Being not born, himself, and never a child, and never intimate with a woman, he had only uncertain questions where ordinary men had sure knowledge. He felt helpless in his ignorance, and so many things had converged in the last few days… magical things, dreadful things, hopeful things, and now, it turned out, Tarien’s child, which it seemed would come sooner rather than later. He had feared Midwinter, just past, and the turning of the year, when a conjunction of the stars that Emuin said had been his birth had ended, and a new cycle had begun.

“When?” he asked. “How will we know?”

“She ain’t immediate, I don’t think,” Uwen said, who had had a wife, once, and children. “A hellish far walk, she’s been, if they come from Anwyfar, an’ in the snow, and a-horseback before that. If she was near, that might ha’ brought it on. And it didn’t.”

“Eight months?”

“Seven or eight, maybe.”

In magic and wizardry, more particularly in sorcery… there were no coincidences. Seven or eight months… from its beginning, which was also to reckon.

“Could she have gotten the child in the summer, and no one know?”

“Damn sure she did,” Uwen said somberly, “an’ all that time, and her bein’ a witch an’ all, I’d about wager she knew right well, m’lord, that I would.”
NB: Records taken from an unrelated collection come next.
(* ===== verification/LinkedLists.v ===== *)
(** * Linked lists: structure/SLinkedList_impl.h and structure/LinkedList1.h

    The nodes are fields of the listed objects and point at each other; the model
    keeps them in a store ([gmap] from object to node) and performs the pointer
    updates of the source one by one.  [None] as the result of an operation is the
    use of a null pointer or of an object that does not exist. *)
From stdpp Require Import base list sets gmap numbers.
From S2P Require Import Prelude.

(** A node with its two links; [None] is [NULL]. *)
Record lnode := mk_lnode { nprev : option nat; nnext : option nat }.
#[global] Instance eta_lnode : Eta lnode := λ n, mk_lnode (nprev n) (nnext n).
Abbreviation store := (gmap nat lnode).

Definition set_next (p : nat) (v : option nat) (st : store) : option store :=
  n ← st !! p; Some (<[p := n <| nnext := v |>]> st).
Definition set_prev (p : nat) (v : option nat) (st : store) : option store :=
  n ← st !! p; Some (<[p := n <| nprev := v |>]> st).

(** Without the feature [LAST]; the [prev] of the first entry is not used. *)
Module SLinkedList.
Record t := mk_t { first : option nat; nodes : store }.
#[global] Instance eta_t : Eta t := λ o, mk_t (first o) (nodes o).

(** [o] with its nodes updated by [f]. *)
Definition upd (f : store → option store) (o : t) : option t :=
  st ← f (nodes o); Some (o <| nodes := st |>).

Definition MarkRemoved (entry : nat) (o : t) : option t := upd (set_next entry (Some entry)) o.
Definition IsRemoved (entry : nat) (o : t) : option bool :=
  n ← nodes o !! entry; Some (bool_decide (nnext n = Some entry)).
Definition Init (o : t) : t := o <| first := None |>.
Definition Next (entry : nat) (o : t) : option (option nat) := n ← nodes o !! entry; Some (nnext n).
Definition Prev (entry : nat) (o : t) : option (option nat) :=
  if bool_decide (first o = Some entry) then Some None else n ← nodes o !! entry; Some (nprev n).
Definition Prepend (entry : nat) (o : t) : option t :=
  o ← upd (set_next entry (first o)) o;
  o ← (match first o with Some f => upd (set_prev f (Some entry)) o | None => Some o end);
  Some (o <| first := Some entry |>).
Definition InsertBefore (entry before_entry : nat) (o : t) : option t :=
  o ← upd (set_next entry (Some before_entry)) o;
  o ← (if bool_decide (first o = Some before_entry) then Some (o <| first := Some entry |>)
       else
         b ← nodes o !! before_entry;
         o ← upd (set_prev entry (nprev b)) o;
         prev ← nprev b;
         upd (set_next prev (Some entry)) o);
  upd (set_prev before_entry (Some entry)) o.
Definition InsertAfter (entry after_entry : nat) (o : t) : option t :=
  a ← nodes o !! after_entry;
  o ← upd (set_next entry (nnext a)) o;
  o ← upd (set_prev entry (Some after_entry)) o;
  o ← (match nnext a with Some q => upd (set_prev q (Some entry)) o | None => Some o end);
  upd (set_next after_entry (Some entry)) o.
Definition Remove (entry : nat) (o : t) : option t :=
  n ← nodes o !! entry;
  if bool_decide (first o = Some entry) then Some (o <| first := nnext n |>)
  else
    prev ← nprev n;
    o ← upd (set_next prev (nnext n)) o;
    match nnext n with Some q => upd (set_prev q (nprev n)) o | None => Some o end.
Definition RemoveFirst (o : t) : option t :=
  f ← first o; n ← nodes o !! f; Some (o <| first := nnext n |>).
Definition First (o : t) : option nat := first o.
Definition IsEmpty (o : t) : bool := bool_decide (first o = None).
End SLinkedList.

Module LinkedList1.
Record t := mk_t { first : option nat; last : option nat; nodes : store }.
#[global] Instance eta_t : Eta t := λ o, mk_t (first o) (last o) (nodes o).

Definition upd (f : store → option store) (o : t) : option t :=
  st ← f (nodes o); Some (o <| nodes := st |>).

Definition Init (o : t) : t := o <| first := None |> <| last := None |>.
Definition IsEmpty (o : t) : bool := bool_decide (first o = None).
Definition GetFirst (o : t) : option nat := first o.
Definition GetLast (o : t) : option nat := last o.
Definition Prepend (node : nat) (o : t) : option t :=
  o ← upd (set_prev node None) o;
  o ← upd (set_next node (first o)) o;
  o ← (match first o with Some f => upd (set_prev f (Some node)) o | None => Some (o <| last := Some node |>) end);
  Some (o <| first := Some node |>).
Definition Append (node : nat) (o : t) : option t :=
  o ← upd (set_prev node (last o)) o;
  o ← upd (set_next node None) o;
  o ← (match last o with Some l => upd (set_next l (Some node)) o | None => Some (o <| first := Some node |>) end);
  Some (o <| last := Some node |>).
Definition InsertBefore (node target : nat) (o : t) : option t :=
  g ← nodes o !! target;
  o ← upd (set_prev node (nprev g)) o;
  o ← upd (set_next node (Some target)) o;
  o ← (match nprev g with Some p => upd (set_next p (Some node)) o | None => Some (o <| first := Some node |>) end);
  upd (set_prev target (Some node)) o.
Definition InsertAfter (node target : nat) (o : t) : option t :=
  g ← nodes o !! target;
  o ← upd (set_prev node (Some target)) o;
  o ← upd (set_next node (nnext g)) o;
  o ← (match nnext g with Some q => upd (set_prev q (Some node)) o | None => Some (o <| last := Some node |>) end);
  upd (set_next target (Some node)) o.
Definition Remove (node : nat) (o : t) : option t :=
  n ← nodes o !! node;
  o ← (match nprev n with Some p => upd (set_next p (nnext n)) o | None => Some (o <| first := nnext n |>) end);
  n ← nodes o !! node;
  match nnext n with Some q => upd (set_prev q (nprev n)) o | None => Some (o <| last := nprev n |>) end.
(** [ins_first] and [ins_last] are the fields of [ins_list], whose nodes are in the same memory. *)
Definition InsertListAfter (ins_first ins_last target : option nat) (o : t) : option t :=
  match ins_first with
  | None => Some o
  | Some f =>
      t_next ← (match target with Some g => n ← nodes o !! g; Some (nnext n) | None => Some (first o) end);
      o ← upd (set_prev f target) o;
      l ← ins_last;
      o ← upd (set_next l t_next) o;
      o ← (match target with Some g => upd (set_next g (Some f)) o | None => Some (o <| first := Some f |>) end);
      match t_next with Some q => upd (set_prev q (Some l)) o | None => Some (o <| last := Some l |>) end
  end.
Definition Node_Next (node : nat) (o : t) : option (option nat) := n ← nodes o !! node; Some (nnext n).
Definition Node_Prev (node : nat) (o : t) : option (option nat) := n ← nodes o !! node; Some (nprev n).
End LinkedList1.

(** ** Chains of nodes *)
Section Chains.

(** The entries [l] are linked in order: the last points to [tl], and the first
    back to [pv] when that is given. *)
Fixpoint chain (st : store) (pv : option (option nat)) (l : list nat) (tl : option nat) : Prop :=
  match l with
  | [] => True
  | p :: l => ∃ n, st !! p = Some n ∧ nnext n = match l with [] => tl | q :: _ => Some q end ∧
      match pv with None => True | Some v => nprev n = v end ∧ chain st (Some (Some p)) l tl
  end.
His thoughts grew vague and frightened and darted here and there in distracted fashion as he walked. His shoulders had felt the burden of armor for hours, as his cloak and his boots were soaked through with snowmelt. He had been scant of sleep for far too long, had walked, letting Tarien ride on the way home—and he thought now, after a month of striving and wrestling with Amefel’s danger and Ylesuin’s, now that he had done something so irretrievably foolish as this, he might rest… he might finally rest, as if he had done what folly his restlessness had aimed toward, and as he faced the stairs upward all the remaining strength was flowing out of him like blood from a wound.

Tarien knew about the child, he kept thinking to himself. When she went to Anwyfar, she knew. When they dealt with Hasufin Hel-tain, and bargained with him—Orien knew.

“M’lord?” Uwen asked, for he had faltered on the first step. All the accumulated hard days and wakeful nights came down on his shoulders at once, and he found he could not set his foot to the step.

“Are ye hurt, m’lord?”

Uwen’s arm came about him, bearing him up, and with that help he essayed the first step. Another arm caught him from the right, Lusin, he thought, and he made the next, telling himself that he must, and that rest was at the top of the stairs, just a little distance down the hall.

“Are ye hurt?” Uwen insisted to know.

“No,” he said. “Tired. Very tired, Uwen.”

“ ‘At’s good, then, m’lord. Just walk.”

He climbed up and up the right-hand steps, those that ascended above the great hall, leaning on two good friends… and there he paused, drawn to turn and look down on that staircase, on that lower hall lit as it was from a mere handful of sconces. There burned but a single candle in each at this dim hour.